EXERCISE REQUIREMENTS — Within this material, how many lines have the string "Hpeer" in them? The answer is a number, with nothing added.

--- DATA SHOWN Enclosed Below ---

Lemma served_trans q1 q2 q3 l1 l2 own1 own2 :
  served q1 q2 l1 own1 -> served q2 q3 l2 own2 -> served q1 q3 (l1 ++ l2) (own1 ++ own2).
Proof.
  intros [H1 H2 H3 J1] [G1 G2 G3 J2]. split; [|congruence..|by eapply joint_app].
  by rewrite log_acquired_app, published_in_app, app_assoc, H1, <- !app_assoc, G1.
Qed.

Lemma moves_served q q1 l : peer_moves ProducerSide q q1 l -> served q q1 l [].
Proof.
  intros [Hh Hc _ Hp _ Hj]. destruct (Hp eq_refl) as [Hl Hs]. rewrite Hl in Hh. by split.
Qed.

Section Effects.
Context {W : Type} (env : environment W).
Hypothesis Hpeer : forall t, Forall (peer_allowed ProducerSide) (env_peer env t).
Hypothesis Hrecv : recvmsg_documented (env_os env).
Abbreviation run_io := (interp (engine_handler env)).
Abbreviation progress w w' l rs := (Engine.progress env w w' l [] rs).

Lemma receiver_effect_step {A R} (e : engine R) (f : R -> io engine A) w h q :
  world_repr ProducerSide w h q ->
  exists w1 q1 l, run_io (call e ≫= f) w = (r ← perform env e w1; run_io (f r.1) r.2) /\
    progress w w1 l [] /\ w_time w1 = S (w_time w) /\
    w_stop w1 = w_stop w || env_stop env (w_time w) /\
    world_repr ProducerSide w1 h q1 /\ served q q1 l [].
Proof.
  intros Hw. destruct (effect_moves env ProducerSide Hpeer e f w h q Hw)
    as (w1&q1&l&?&?&?&?&?&?). exists w1, q1, l. split_and!; try done. by apply moves_served.
Qed.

--- End of Enclosed DATA SHOWN ---

TASK ANSWER — 2